La calomnie coûte plus cher qu'un opéra qui tombe.
Onbekend - Antonio Vivaldi - Bologna Museo Internationale e biblioteca della musica di bologna 28-04-2012 9-21-050
Onbekend - Antonio Vivaldi - Bologna Museo Internationale e biblioteca della musica di bologna 28-04-2012 9-21-050Wikimedia Commons, Public domain — Unknown authorUnknown author

Vous souvenez-vous quand j'ai chanté dans votre Orlando furioso ? Qu'attendiez-vous d'une voix comme la mienne dans cet opéra tiré de l'Arioste ?

Comment l'oublierais-je, Anna ? Orlando furioso est l'un de mes opéras les plus aboutis, et j'ai écrit certains airs en pensant à ta voix, à sa souplesse, à ta façon de tenir une fureur sans jamais crier. L'Arioste m'a donné la folie d'Orlando, les enchantements d'Alcina — tout ce que le dramma per musica aime : magie, passions, renversements. Un compositeur peut écrire les plus belles notes ; sans une interprète qui les incarne, elles restent muettes sur le papier. Toi, tu donnes chair à ce que j'imagine. Quand le public retient son souffle à ton air, c'est notre œuvre commune qui triomphe, non la mienne seule. Voilà pourquoi je tiens tant à t'avoir dans mes distributions.

On vous dit las de Venise, tenté de partir vers le nord. Songez-vous vraiment à quitter la lagune pour chercher fortune ailleurs ?

J'y songe, oui, et cela me coûte. Venise se lasse vite ; les modes changent, et le public court déjà vers de plus jeunes plumes. L'empereur Charles VI m'a reçu jadis avec une faveur que nul prince italien ne m'a jamais montrée — il aime ma musique, il l'a dit. À Vienne, peut-être trouverai-je le protecteur que ma propre cité me refuse désormais. Un musicien sans mécène est une barque sans rame, Anna. Je ne pars pas de gaieté de cœur : tout ce que j'ai bâti est ici, à la Pietà, au Sant'Angelo. Mais un homme doit aller où l'on veut encore de son art. Si l'empereur m'accorde sa main, j'irai, dussé-je tout recommencer là-bas.
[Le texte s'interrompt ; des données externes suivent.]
(** * Natural-language task interpretation pipeline

    A shallow embedding of the task-creation workflows of the back end
    ([src/ai/workflows/task-creation.workflow.ts], the advanced workflow of
    [src/ai/workflows/project-analysis.workflow.ts] and the keyword fallback of
    [AiService]) together with the properties their specification states.

    The workflows are TypeScript over values of type [any] that come out of
    [JSON.parse], so the embedding starts with the fragment of JavaScript
    they use: UTF-16 strings, IEEE-754 binary64 numbers, JSON values, the
    coercions behind [||], [+], [<], [>=], [===] and [Math.min], and
    exceptions, those of a conversion that fails included.  Built-ins that
    are not reimplemented ([JSON.parse], number/string conversion,
    [toLowerCase]) are fields of a [Runtime] class, and the completion
    client is a sequence of outcomes indexed by call order. *)

From Stdlib Require Import ZArith NArith List Bool String Ascii Floats Lia.
Import ListNotations.

Set Warnings "-inexact-float,-register-all".

(* ================================================================== *)
(** * JavaScript strings: sequences of UTF-16 code units               *)
(* ================================================================== *)

Module JsString.

Definition code_unit := N.
Definition jsstring := list code_unit.

Fixpoint bytes (s : string) : list N :=
  match s with
  | EmptyString => []
  | String a s' => N_of_ascii a :: bytes s'
  end.

(** UTF-8 bytes to UTF-16 code units; a code point above the basic plane
    becomes a surrogate pair.  A truncated sequence is dropped. *)
Fixpoint utf16 (l : list N) : jsstring :=
  match l with
  | [] => []
  | b0 :: t0 =>
      if (b0 <? 128)%N then b0 :: utf16 t0
      else
        match t0 with
        | [] => []
        | b1 :: t1 =>
            if (b0 <? 224)%N
            then ((b0 mod 32) * 64 + b1 mod 64)%N :: utf16 t1
            else
              match t1 with
              | [] => []
              | b2 :: t2 =>
                  if (b0 <? 240)%N
                  then ((b0 mod 16) * 4096 + (b1 mod 64) * 64 + b2 mod 64)%N
                         :: utf16 t2
                  else
                    match t2 with
                    | [] => []
                    | b3 :: t3 =>
                        let cp := ((b0 mod 8) * 262144 + (b1 mod 64) * 4096
                                   + (b2 mod 64) * 64 + b3 mod 64)%N in
                        let v := (cp - 65536)%N in
                        (55296 + v / 1024)%N :: (56320 + v mod 1024)%N
                          :: utf16 t3
                    end
              end
        end
  end.

(** The JavaScript string written by a source literal. *)
Definition js (s : string) : jsstring := utf16 (bytes s).

Fixpoint eqb (s t : jsstring) : bool :=
  match s, t with
  | [], [] => true
  | c :: s', d :: t' => (c =? d)%N && eqb s' t'
  | _, _ => false
  end.

(** Code-unit order, the order of [<] on two strings. *)
Fixpoint ltb (s t : jsstring) : bool :=
  match s, t with
  | _, [] => false
  | [], _ :: _ => true
  | c :: s', d :: t' =>
      if (c <? d)%N then true else if (d <? c)%N then false else ltb s' t'
  end.

Fixpoint starts_with (p s : jsstring) : bool :=
  match p, s with
  | [], _ => true
  | _ :: _, [] => false
  | c :: p', d :: s' => (c =? d)%N && starts_with p' s'
  end.

(** [s.includes(p)] *)
Fixpoint includes (s p : jsstring) : bool :=
  starts_with p s ||
  match s with
  | [] => false
  | _ :: s' => includes s' p
  end.

(** [s.slice(0, n)] and [s.substring(0, n)] for [0 <= n]. *)
Definition slice0 (n : nat) (s : jsstring) : jsstring := firstn n s.

(** [s.substring(n)] *)
Definition substring_from (n : nat) (s : jsstring) : jsstring := skipn n s.

(** The characters matched by [\s] in a regular expression. *)
Definition is_space (c : code_unit) : bool :=
  ((9 <=? c) && (c <=? 13) || (c =? 32) || (c =? 160) || (c =? 5760)
   || (8192 <=? c) && (c <=? 8202) || (c =? 8232) || (c =? 8233)
   || (c =? 8239) || (c =? 8287) || (c =? 12288) || (c =? 65279))%N.

(** [s.split(/\s+/)]: the pieces between maximal runs of white space.  A
    leading or trailing run leaves an empty piece at that end. *)
Fixpoint split_spaces_from (cur : jsstring) (in_run : bool) (s : jsstring)
  : list jsstring :=
  match s with
  | [] => [rev cur]
  | c :: s' =>
      if is_space c
      then if in_run then split_spaces_from [] true s'
           else rev cur :: split_spaces_from [] true s'
      else split_spaces_from (c :: cur) false s'
  end.

Definition split_spaces (s : jsstring) : list jsstring :=
  split_spaces_from [] false s.

Definition lbrace : code_unit := 123%N.
Definition rbrace : code_unit := 125%N.
Definition hash : code_unit := 35%N.

(** The text up to and including the last [}] of [s], if there is one. *)
Fixpoint upto_last_rbrace (s : jsstring) : option jsstring :=
  match s with
  | [] => None
  | c :: s' =>
      match upto_last_rbrace s' with
      | Some r => Some (c :: r)
      | None => if (c =? rbrace)%N then Some [c] else None
      end
  end.

(** [s.match(/\{[\s\S]*\}/)]: from the first [{] to the last [}] after
    it; [None] when the pattern does not match. *)
Fixpoint match_braces (s : jsstring) : option jsstring :=
  match s with
  | [] => None
  | c :: s' =>
      if (c =? lbrace)%N
      then match upto_last_rbrace s' with
           | Some r => Some (c :: r)
           | None => None
           end
      else match_braces s'
  end.

End JsString.

Import JsString.

(* ================================================================== *)
(** * JavaScript numbers: IEEE-754 binary64                            *)
(* ================================================================== *)

Module JsNumber.

Definition number := spec_float.

Definition prec : Z := 53.
Definition emax : Z := 1024.

Definition add (x y : number) : number := SFadd prec emax x y.
Definition ltb (x y : number) : bool := SFltb x y.
Definition leb (x y : number) : bool := SFleb x y.

(** The number written by an integer literal, and by [.length]. *)
Definition of_Z (z : Z) : number := binary_normalize prec emax z 0 false.
Definition of_nat (n : nat) : number := of_Z (Z.of_nat n).

Definition NaN : number := S754_nan.

(** [0], [-0] and [NaN] are the falsy numbers. *)
Definition falsy (x : number) : bool :=
  match x with S754_zero _ | S754_nan => true | _ => false end.

(** [Math.min] on two numbers: [NaN] if either is, and [-0] below [+0]. *)
Definition min (x y : number) : number :=
  match SFcompare x y with
  | None => S754_nan
  | Some Lt => x
  | Some Gt => y
  | Some Eq => match x with S754_zero true => x | _ => y end
  end.

(** The decimal literals of the workflows, rounded to nearest as the
    JavaScript parser does. *)
Definition n0_1 : number := Eval vm_compute in Prim2SF 0.1.
Definition n0_2 : number := Eval vm_compute in Prim2SF 0.2.
Definition n0_3 : number := Eval vm_compute in Prim2SF 0.3.
Definition n0_5 : number := Eval vm_compute in Prim2SF 0.5.
Definition n0_6 : number := Eval vm_compute in Prim2SF 0.6.
Definition n0_8 : number := Eval vm_compute in Prim2SF 0.8.
Definition n0 : number := Eval vm_compute in Prim2SF 0.
Definition n1 : number := Eval vm_compute in Prim2SF 1.
Definition n2 : number := Eval vm_compute in Prim2SF 2.
Definition n4 : number := Eval vm_compute in Prim2SF 4.
Definition n5 : number := Eval vm_compute in Prim2SF 5.
Definition n10 : number := Eval vm_compute in Prim2SF 10.
Definition n30 : number := Eval vm_compute in Prim2SF 30.
Definition n240 : number := Eval vm_compute in Prim2SF 240.

(** A value is non-negative when it is [+0], [-0], [+Infinity] or a
    positive finite number. *)
Definition nonneg (x : number) : bool :=
  match x with
  | S754_zero _ => true
  | S754_infinity s => negb s
  | S754_nan => false
  | S754_finite s _ _ => negb s
  end.

End JsNumber.

Import JsNumber.

(* ================================================================== *)
(** * JavaScript values, exceptions and the built-ins taken as given   *)
(* ================================================================== *)

Module JsValue.

(** The values [JSON.parse] builds, and [undefined]. An object is the
    list of its own properties; a key is looked up from the front. *)
Inductive value : Type :=
| Undefined
| Null
| Bool (b : bool)
| Num (n : number)
| Str (s : jsstring)
| Arr (items : list value)
| Obj (props : list (jsstring * value)).

Definition object := list (jsstring * value).

(** A thrown [Error]: its [name] and [message]. *)
Record error : Type := mkError { name : jsstring; message : jsstring }.

Definition TypeError (msg : string) : error := mkError (js "TypeError") (js msg).
Definition Error (msg : string) : error := mkError (js "Error") (js msg).

(** [String(e)] for an [Error] (Error.prototype.toString). *)
Definition error_to_string (e : error) : jsstring :=
  match name e, message e with
  | [], m => m
  | n, [] => n
  | n, m => n ++ js ": " ++ m
  end.

(** How a call ends. *)
Inductive outcome (A : Type) : Type :=
| Returned (a : A)
| Thrown (e : error).
Arguments Returned {A} a.
Arguments Thrown {A} e.

(** Built-ins the workflows call and the embedding does not reimplement.
    [JSON_parse] is only applied to the text matched by [/\{[\s\S]*\}/],
    which starts with a brace, so a successful parse is an object. *)
Class Runtime : Type := {
  JSON_parse : jsstring -> outcome object;
  number_to_string : number -> jsstring;
  string_to_number : jsstring -> number;
  toLowerCase : jsstring -> jsstring
}.

(** [o.k] on an object: the own property, or [undefined]. *)
Fixpoint get (o : object) (k : jsstring) : value :=
  match o with
  | [] => Undefined
  | (k', v) :: o' => if JsString.eqb k' k then v else get o' k
  end.

(** [{...o, k: v}] *)
Definition set (o : object) (k : jsstring) (v : value) : object := (k, v) :: o.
Maestro, vous parlez de modes qui passent. N'avez-vous pas peur qu'après vous, Venise oublie jusqu'au nom du Prete Rosso ?

La peur, oui, je l'avoue à toi seule. Notre Venise dévore le neuf et jette l'ancien comme on jette un livret après la dernière représentation. J'ai des centaines de partitions empilées, des concertos que nul ne rejouera peut-être quand ma main se sera arrêtée. Un compositeur vivant qu'on néglige déjà — que restera-t-il du Prete Rosso sous la poussière ? Je n'ai ni fortune ni fils pour garder ma mémoire. Mais je me dis ceci : la musique vraie a la vie dure. Un jour, peut-être, quelqu'un rouvrira ces cahiers et y entendra de nouveau le printemps, l'orage, la lagune. Si une seule de mes pages survit pour faire battre un cœur inconnu, je n'aurai pas écrit en vain.

Si une seule de mes pages survit pour faire battre un cœur inconnu, je n'aurai pas écrit en vain.
Voir la fiche complète de Antonio Vivaldi

Cette interview imaginaire a été générée par intelligence artificielle à partir des sources documentées dans la fiche de Antonio Vivaldi. Elle met en scène ce que la figure aurait pu dire à partir de ce que nous savons d'elle, mais ne constitue pas un propos historique attesté. Pour les sources primaires et la documentation factuelle, consultez la fiche complète.